The Court also settled that if a plea to extend the validity of Bank Guarantees was allowed, every party even after losing before the Arbitral Tribunal, on the pretext that the Bank Guarantees cannot be injuncted or it shall deposit the amount in the Court, shall achieve what it could not achieve before the Arbitral Tribunal through its claims / counter-claims.
The Court concluded that;
“72. In the case in hand, the following facts also cumulatively demonstrate special equities in favour of the petitioners:
1. The petitioners have an arbitral Award in its favor;
2. The counter-claims have been dismissed;
3. The respondent did not secure any order with regard to extension of the bank guarantees;
4. It is the case of the petitioners that advance bank guarantees were furnished against mobilization advance given by the respondent which have since been recovered by the respondent through running account bills, the said aspect has not been denied by the respondent in Para 27 and 29 of its reply to the petition;
5. The bank guarantees given during the contract cannot be said to have been given in perpetuity even for the period, after the adjudication of claims / counter-claims, between the parties;
6. There is no sum due in praesenti or sum payable to the respondent;
7. Even if the respondent succeeds in its challenge to the Award under Section 34, it has to resort to fresh arbitration proceedings with regard to the counter-claims and;
8. That after invocation/encashment of the bank guarantees by the respondent, the petitioners have to resort to the process of arbitration to claim the amount.”

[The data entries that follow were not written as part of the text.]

Lemma refill_slot_spec h K slot last :
  refillable h K slot last ->
  exists h' L', refill_slot h slot = Some h' /\
    L' ≡ₚ <[slot := last]> K /\ same_but_heap (<[slot := last]> K) h h' /\
    heap_rep h' L' /\
    (heap_ordered h K -> (forall g, 0 < slot -> K !! HEAP_PARENT slot = Some g ->
        forall i c, HEAP_PARENT i = slot -> 0 < i -> K !! i = Some c ->
        time_le (node_val h g) (node_val h c)) ->
     heap_ordered h' L').
Proof.
  intros R. pose proof R as []. unfold refill_slot. rewrite rf_cur0.
  destruct (Nat.ltb_spec slot (length K)) as [Hlt|Hge].
  2:{ rewrite list_insert_ge in * by lia. exists h, K. split; [done|].
      split; [done|]. split; [done|]. split; [|auto].
      split; [lia| |]; intros i x Hi; pose proof (lookup_lt_Some _ _ _ Hi);
        eauto with lia. }
  rewrite (heap_at_eq _ _ _ rf_last0). ored.
  pose proof (refillable_holed _ _ _ _ R Hlt) as HH.
  destruct (holed_fill _ _ _ _ HH) as (h1 & -> & Hr1 & HF1). ored.
  set (L1 := <[slot := last]> K) in *.
  assert (HL1 : L1 !! slot = Some last) by (by apply list_lookup_insert_eq).
  assert (Hlen : length L1 = length K) by apply length_insert.
  assert (Hpl : HEAP_PARENT slot < length L1).
  { destruct (decide (slot = 0)) as [->|]; [rewrite parent_0; lia|].
    pose proof (parent_lt slot). lia. }
  destruct (lookup_lt_is_Some_2 _ _ Hpl) as [p Hp].
  rewrite (heap_at_eq _ _ _ (proj1 (rep_slot _ _ Hr1 _ _ Hp))). ored.
  destruct (rep_dup _ _ Hr1 _ _ HL1) as (dm & Hdm & _).
  destruct (rep_dup _ _ Hr1 _ _ Hp) as (dp & Hdp & _).
  obind Hdm. obind Hdp.
  assert (Hvm : node_val h1 last = dup_timer_value dm)
    by (unfold node_val; by rewrite Hdm).
  assert (Hvp : node_val h1 p = dup_timer_value dp)
    by (unfold node_val; by rewrite Hdp).
  rewrite <- Hvm, <- Hvp.
  pose proof (heap_rep_holed _ _ _ _ Hr1 HL1) as HH1.
  assert (HK : forall i, i <> slot -> L1 !! i = K !! i)
    by (intros; by apply list_lookup_insert_ne).
  unfold reheap_down, reheap_up.
  destruct (PJ_TIME_VAL_GTE _ _) eqn:E.
  - destruct (reheap_down_spec (S (cur_size h1)) h1 last slot L1 HH1)
      as (h' & L' & -> & HP & HF & Hr & HO).
    { rewrite (sbh_cur _ _ _ HF1). lia. }
    { rewrite (sbh_cur _ _ _ HF1). lia. }
    exists h', L'. split; [done|]. split; [done|].
    split; [by etransitivity|]. split; [done|].
    intros Hord Hg. apply HO. apply time_gte_le in E.
    split.
    + intros i q c Hi Hne Hc Hq. destruct (decide (i = slot)) as [->|His].
      * by simplify_eq.
      * rewrite HK in Hc, Hq by done. rewrite !(frame_node_val _ _ _ _ HF1). eauto.
    + intros i g c Hi Hpi Hpos Hc Hgg. pose proof (parent_lt i Hi).
      pose proof (parent_lt slot Hpos).
      rewrite HK in Hc, Hgg by lia. rewrite !(frame_node_val _ _ _ _ HF1). eauto.
  - assert (Hpos : 0 < slot).
    { destruct (decide (slot = 0)) as [->|]; [|lia]. rewrite parent_0 in Hp.
      assert (p = last) as -> by congruence.
      assert (PJ_TIME_VAL_GTE (node_val h1 last) (node_val h1 last) = true)
        by (apply time_gte_le; reflexivity). congruence. }
    destruct (reheap_up_spec (S slot) h1 last slot L1 HH1 ltac:(lia))
      as (h' & L' & -> & HP & HF & Hr & HO).
    exists h', L'. split; [done|]. split; [done|].
    split; [by etransitivity|]. split; [done|].
    intros Hord Hg. apply HO.
    assert (Hle : time_le (node_val h1 last) (node_val h1 p)).
    { destruct (time_le_total (node_val h1 last) (node_val h1 p)) as [|T]; [done|].
      apply time_gte_le in T. congruence. }
    pose proof (parent_lt slot Hpos).
    split.
    + intros i q c Hi Hne Hc Hq. rewrite HK in Hc by done.
      destruct (decide (HEAP_PARENT i = slot)) as [Eq|Hnp].
      * rewrite Eq in Hq. simplify_eq. transitivity (node_val h1 p); [done|].
        rewrite HK in Hp by lia. rewrite !(frame_node_val _ _ _ _ HF1). eauto.
      * rewrite HK in Hq by done. rewrite !(frame_node_val _ _ _ _ HF1). eauto.
    + intros i g c Hi Hpi _ Hc Hgg. pose proof (parent_lt i Hi).
      rewrite HK in Hc, Hgg by lia. rewrite !(frame_node_val _ _ _ _ HF1). eauto.
Qed.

The judgment is an extension to the already set jurisprudence on the filings of a petition under Section 34 of the Act. It brings out a novel standard wherein it states and enshrines that the Bank Guarantees given during the Contract cannot be said to have been given in perpetuity even for the period, after the adjudication of claims / counter-claims, between the parties.
The Supreme Court has discussed and settled the twin test for such injunction in the case of Natrip Implementation Society v. IVRCL Limited 2016 SCC Online Del 5023 wherein the Court held that;
“In order for the court to exercise its powers under Order XXXVIII Rule 5 of the CPC, it is necessary that twin conditions be satisfied. First, that the plaintiff establishes a reasonably strong prima facie case for succeeding in the suit; and second, that the court is prima facie satisfied that the defendant is acting in a manner so as to defeat the realisation of the decree that ultimately may be passed. The object of Sections 9(1)(ii)(b) and 17(1)(ii)(b) of the Act is similar to the object of order XXXVIII Rule 5 of the CPC. The Arbitral Tribunal while exercising powers under Section 17(1)(ii)(b) of the Act or the Court while exercising power under Section 9(1)(ii)(b) of the Act must be satisfied that it is necessary to pass order to secure the amount in dispute. Such orders cannot be passed mechanically. Further, the object of the order would be to prevent the party against whom the claim has been made from dispersing its assets or from acting in a manner to so as to frustrate the award that may be passed.”